Identity management should be conducted in tandem with the monitoring. This involves full “access rights management” procedures that includes pulling in all available users, understanding who they are, where they work, what applications they should have access to, and how their access should be restricted. The organization should also develop a strategy for onboarding new users that includes a detailed look at the access rights they need to perform their job, and what happens when they voluntarily or involuntarily leave the company.
Users must be identified through identity management best practices before training, governing, and (if necessary) sanctioning users, which occurs after a complete accounting of all users and implementation of monitoring. Firms need to mandate security awareness training for all staff members, with specialized procedures for those working directly with data. The current training model is broken and does not provide staff with clear direction on the right and wrong types of data access and how they can stay in compliance. For example, a nurse might decide to look up the health history of her niece to ease her brother’s worry. But instead of the basic bloodwork and tests, she finds records of a neonatal exam. It’s this breach in privacy that is common, and should be treated with the same seriousness and security as instances of cybercrime as a service. The staff training needs to be dynamic and adaptable, through learning management systems in order to adjust to the latest attack methods. Training needs to scale to meet both the sheer number of people involved in healthcare and to react in time to the quickly-changing attack methods.
Looking Forward
In regards to privacy there are several elements that will need to come together to better protect patient and provider information. Technology tools such as advanced user monitoring are essential, as they provide visibility into user actions and give IT to shut down suspicious actions before they turn into criminal thefts.
On the people side, there’s significant strides organizations need to make in terms of providing security training to clinicians, administrative staff, nurses, and physicians. The challenge is organizations cannot simply “turn off access” to large pools of their staff. Nurses and clinicians need instant access to patient information, so there has to be a level of trust built between the provider and its staff. It requires a delicate balance built on “trust but verify” where such staff need to be monitored, but not have restrictions placed on saving lives.

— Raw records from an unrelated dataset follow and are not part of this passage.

Definition set_page v p := mkHistory v (listLoaded p) (historyOpen p) (histQuery p) (pinnedIds p) (renamingId p) (renameValue p) (gen p) (summaryOpen p) (summary p) (summaries p) (shared p) (shares p) (timers p) (fetching p) (fromUrl p) (toasts p) (asks p).
Definition set_listLoaded v p := mkHistory (page p) v (historyOpen p) (histQuery p) (pinnedIds p) (renamingId p) (renameValue p) (gen p) (summaryOpen p) (summary p) (summaries p) (shared p) (shares p) (timers p) (fetching p) (fromUrl p) (toasts p) (asks p).
Definition set_historyOpen v p := mkHistory (page p) (listLoaded p) v (histQuery p) (pinnedIds p) (renamingId p) (renameValue p) (gen p) (summaryOpen p) (summary p) (summaries p) (shared p) (shares p) (timers p) (fetching p) (fromUrl p) (toasts p) (asks p).
Definition set_histQuery v p := mkHistory (page p) (listLoaded p) (historyOpen p) v (pinnedIds p) (renamingId p) (renameValue p) (gen p) (summaryOpen p) (summary p) (summaries p) (shared p) (shares p) (timers p) (fetching p) (fromUrl p) (toasts p) (asks p).
Definition set_pinnedIds v p := mkHistory (page p) (listLoaded p) (historyOpen p) (histQuery p) v (renamingId p) (renameValue p) (gen p) (summaryOpen p) (summary p) (summaries p) (shared p) (shares p) (timers p) (fetching p) (fromUrl p) (toasts p) (asks p).
Definition set_renaming v w p := mkHistory (page p) (listLoaded p) (historyOpen p) (histQuery p) (pinnedIds p) v w (gen p) (summaryOpen p) (summary p) (summaries p) (shared p) (shares p) (timers p) (fetching p) (fromUrl p) (toasts p) (asks p).
Definition set_gen v p := mkHistory (page p) (listLoaded p) (historyOpen p) (histQuery p) (pinnedIds p) (renamingId p) (renameValue p) v (summaryOpen p) (summary p) (summaries p) (shared p) (shares p) (timers p) (fetching p) (fromUrl p) (toasts p) (asks p).
Definition set_summaryOpen v p := mkHistory (page p) (listLoaded p) (historyOpen p) (histQuery p) (pinnedIds p) (renamingId p) (renameValue p) (gen p) v (summary p) (summaries p) (shared p) (shares p) (timers p) (fetching p) (fromUrl p) (toasts p) (asks p).
Definition set_summary v n p := mkHistory (page p) (listLoaded p) (historyOpen p) (histQuery p) (pinnedIds p) (renamingId p) (renameValue p) (gen p) (summaryOpen p) v n (shared p) (shares p) (timers p) (fetching p) (fromUrl p) (toasts p) (asks p).
Definition set_shared v n p := mkHistory (page p) (listLoaded p) (historyOpen p) (histQuery p) (pinnedIds p) (renamingId p) (renameValue p) (gen p) (summaryOpen p) (summary p) (summaries p) v (shares p) n (fetching p) (fromUrl p) (toasts p) (asks p).
Definition set_shares v p := mkHistory (page p) (listLoaded p) (historyOpen p) (histQuery p) (pinnedIds p) (renamingId p) (renameValue p) (gen p) (summaryOpen p) (summary p) (summaries p) (shared p) v (timers p) (fetching p) (fromUrl p) (toasts p) (asks p).
Definition set_fetching v p := mkHistory (page p) (listLoaded p) (historyOpen p) (histQuery p) (pinnedIds p) (renamingId p) (renameValue p) (gen p) (summaryOpen p) (summary p) (summaries p) (shared p) (shares p) (timers p) v (fromUrl p) (toasts p) (asks p).
Definition set_fromUrl v p := mkHistory (page p) (listLoaded p) (historyOpen p) (histQuery p) (pinnedIds p) (renamingId p) (renameValue p) (gen p) (summaryOpen p) (summary p) (summaries p) (shared p) (shares p) (timers p) (fetching p) v (toasts p) (asks p).
Definition toast e p := mkHistory (page p) (listLoaded p) (historyOpen p) (histQuery p) (pinnedIds p) (renamingId p) (renameValue p) (gen p) (summaryOpen p) (summary p) (summaries p) (shared p) (shares p) (timers p) (fetching p) (fromUrl p) (toasts p ++ [e]) (asks p).
Definition ask e p := mkHistory (page p) (listLoaded p) (historyOpen p) (histQuery p) (pinnedIds p) (renamingId p) (renameValue p) (gen p) (summaryOpen p) (summary p) (summaries p) (shared p) (shares p) (timers p) (fetching p) (fromUrl p) (toasts p) (asks p ++ [e]).
Ltac hist_fields := cbn [page listLoaded historyOpen histQuery pinnedIds renamingId renameValue gen summaryOpen summary summaries shared shares timers fetching fromUrl toasts asks
  set_page set_listLoaded set_historyOpen set_histQuery set_pinnedIds set_renaming set_gen set_summaryOpen set_summary set_shared set_shares set_fetching set_fromUrl toast ask] in *.

(** ** The list *)

(** [q] *)
Definition query (p : History) : jstr := to_lower (trim (histQuery p)).
Definition matches (q : jstr) (c : Conversation) : bool := match q with [] => true | _ => includes (to_lower (c_title c)) q end.
Definition pinned (ids : list jstr) (c : Conversation) : bool := existsb (streq (c_id c)) ids.
(** The comparison, not greater than 0: the pinned first, then the most recent. *)
Definition not_after (ids : list jstr) (a b : Conversation) : bool :=
  match pinned ids a, pinned ids b with true, false => true | false, true => false | _, _ => (c_ts b <=? c_ts a)%Z end.
Definition visibleConvs (p : History) : list Conversation :=
  if historyOpen p then sort_by (not_after (pinnedIds p)) (List.filter (matches (query p)) (conversations (page p))) else [].

Definition conv_of (id : jstr) (l : list Conversation) : option Conversation := find (fun c => streq (c_id c) id) l.
Definition retitled (title : jstr) (c : Conversation) : Conversation := mkConv (c_id c) title (c_ts c) (c_model c) (c_messages c) (omittedMessages c).
Definition retitle (id title : jstr) (l : list Conversation) : list Conversation := map (fun c => if streq (c_id c) id then retitled title c else c) l.

Section history.
Context (t : jstr -> jstr) (env : Loaded) (origin : jstr).

Definition or_conversation (s : jstr) : jstr := match s with [] => t (u "Conversation") | _ => s end.
Definition startRename (id title : jstr) (p : History) : History := set_renaming (Some id) (or_conversation title) p.
Definition commitRename (id : jstr) (p : History) : History :=
  let title := or_conversation (take 120 (trim (renameValue p))) in
  let conv := conv_of id (conversations (page p)) in
  let g := set_conversations (retitle id title (conversations (page p))) (page p) in
  let g := match conv with Some c => if nonempty (csrf env) then effect (Saved (retitled title c)) g else g | None => g end in
  p |> set_page g |> set_renaming None (renameValue p).

(** The title of the messages; only their roles and texts count. *)
Definition title_of (msgs : list ChatMsg) : jstr :=
  convTitleFallback (map (fun m => mkExport (bool_decide (role m = User)) (content m) (hidden m) [] 0) msgs) (t (u "Conversation")).
Definition exportConversation (title model : jstr) (msgs : list ChatMsg) (json : bool) (p : History) : History :=
  ask (Download (slugify (title_of msgs) ++ u (if json then ".json" else ".md")) title model msgs) p.
(** A row is opened: what the server only gave the title of is fetched first. *)
Definition pick (c : Conversation) (p : History) : History :=
  (match omittedMessages c with
   | Some true => p |> set_fetching (fetching p ++ [(c_id c, activeTabId (page p))]) |> ask (AskConversation (c_id c))
   | _ => set_page (selectConversation env c (page p)) p
   end) |> set_historyOpen false.
Definition fetched (i : nat) (r : option Conversation) (p : History) : History :=
  match fetching p !! i with
  | Some (_, tab) =>
      let p := set_fetching (delete i (fetching p)) p in
      match r with Some c => set_page (conversationLoaded env tab (Some c) (page p)) p | None => toast LoadFailed p end
  | None => p
  end.
(** The verdict of a removal. *)
Definition removed (ok : bool) (p : History) : History := if ok then p else toast NotRemoved p.

(** ** The link of a conversation *)

Definition shareConversation (id : jstr) (p : History) : History :=
  if nonempty (csrf env) then p |> set_shares (S (shares p)) |> ask (AskShare id) else toast NoSession p.
(** The reply, if any: [ok], the token and the error; then what the clipboard and the
    copy command of the browser say. *)
Definition share_answered (r : option (bool * jstr * jstr)) (clipboard exec : bool) (p : History) : History :=
  match shares p with
  | 0 => p
  | S n =>
      let p := set_shares n p in
      match r with
      | None => toast ShareLost p
      | Some (ok, token, error) =>
          if negb (ok && nonempty token) then toast (ShareRefused (tServer (match error with [] => u "erreur" | _ => error end) t)) p
          else
            let done_ p := set_shared true (S (timers p)) p in
            if clipboard || exec then p |> done_ |> toast ShareCopied else p |> ask (PromptLink (origin ++ u "/c/" ++ token)) |> done_
      end
  end.
Definition share_over (p : History) : History := match timers p with 0 => p | S n => set_shared false n p end.

(** ** What is asked of the model *)

Definition genTitle (p : History) : History :=
  match gen p, messages (page p), currentId (page p) with
  | None, _ :: _, Some ((_ :: _) as id) =>
      p |> set_gen (Some (mkGen id (conversations (page p)) (activeTabId (page p)))) |> ask (AskTitle (model (page p)) (withoutImages (messages (page p))))
  | _, _, _ => p
  end.
Definition gen_answered (title : option jstr) (p : History) : History :=
  match gen p with
  | None => p
  | Some g =>
      let p := set_gen None p in
      match title, conv_of (g_id g) (g_convs g) with
      | Some ((_ :: _) as title), Some c =>
          set_page (page p |> set_conversations (retitle (g_id g) title (conversations (page p)))
            |> set_tabs (map (fun b => if bool_decide (tab_currentId b = Some (g_id g)) || streq (tab_id b) (g_tab g)
                 then mkTab (tab_id b) title (tab_currentId b) (tab_model b) (tab_settings b) (tab_attachments b) (tab_messages b) else b) (tabs (page p)))
            |> effect (Saved (retitled title c))) p
      | _, _ => p
      end
  end.
Definition genSummary (p : History) : History :=
  match messages (page p) with
  | [] => p
  | msgs => p |> set_summary (t (u "Génération en cours…")) (S (summaries p)) |> set_summaryOpen true |> ask (AskSummary (model (page p)) (withoutImages msgs))
  end.
Definition summary_text (r : option (jstr * jstr)) : jstr :=
  match r with
  | Some ((_ :: _) as s, _) => s
  | Some ([], (_ :: _) as e) => tServer e t
  | _ => t (u "Impossible de générer le résumé.")
  end.
Definition summary_answered (r : option (jstr * jstr)) (p : History) : History :=
  match summaries p with 0 => p | S n => set_summary (summary_text r) n p end.

(** ** The lists the server gives, and the conversation of a link *)

Definition list_loaded (l : list Conversation) (p : History) : History := p |> set_page (set_conversations l (page p)) |> set_listLoaded true.
(** [?conv=] and [?model=], once, when the models and the full list are there. *)
Definition initFromUrl (convId modelName : jstr) (p : History) : History :=
  if fromUrl p || negb (nonempty convId || nonempty modelName) || negb (0 <? length (runningModels env)) || nonempty convId && negb (listLoaded p) then p
  else
    let p := set_fromUrl true p in
    let p := set_page (set_running env modelName (page p)) p in
    match (if nonempty convId then conv_of convId (conversations (page p)) else None) with
    | Some c =>
        set_page (page p |> set_messages (map fromSaved (c_messages c)) |> set_currentId (Some (c_id c))
          |> set_tabs (map (fun b => if streq (tab_id b) (activeTabId (page p))
               then mkTab (tab_id b) (c_title c) (Some (c_id c)) (tab_model b) (tab_settings b) (tab_attachments b) (tab_messages b) else b) (tabs (page p)))
          |> set_running env (c_model c)) p
    | None => p
    end.

(** ** The events *)

Inductive HEvent :=
| HOpen | HClose | HQuery (v : jstr)
| HPick (k : nat) | HPin (k : nat) | HRename (k : nat) | HType (v : jstr) | HCommit (k : nat) | HCancel | HExport (k : nat) | HShare (k : nat) | HDelete (k : nat)
| HFetched (i : nat) (r : option Conversation) | HRemoved (ok : bool) | HList (l : list Conversation) | HUrl (conv model : jstr)
| HExportShown | HShareShown | HTitle | HTitled (r : option jstr) | HSummary | HSummarized (r : option (jstr * jstr)) | HCloseSummary
| HShared (r : option (bool * jstr * jstr)) (clipboard exec : bool) | HShareOver
| HPage (e : Event).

On the technology side, analysis should be conducted to find ways to make privacy protections more powerful without replacing the human element from healthcare. Companies in healthcare have to accept that many breaches start with users who have current or expired access rights, and know they must track these people in order to proactively stop breaches from occurring. Monitoring tools are essential in order to transform healthcare organizations into reactive groups that respond to breaches after the damage is down into proactive groups that can spot and squash potential problems.
The people and technology sides should come together harmoniously, where predictive tech and machine learning work with educated employees to prevent security problems. For the healthcare industry to thrive, this has to be the future dynamic, where a “culture of security” is developed in which every employee understands their role in protecting privacy, and the organization implements the right complementary technology tools.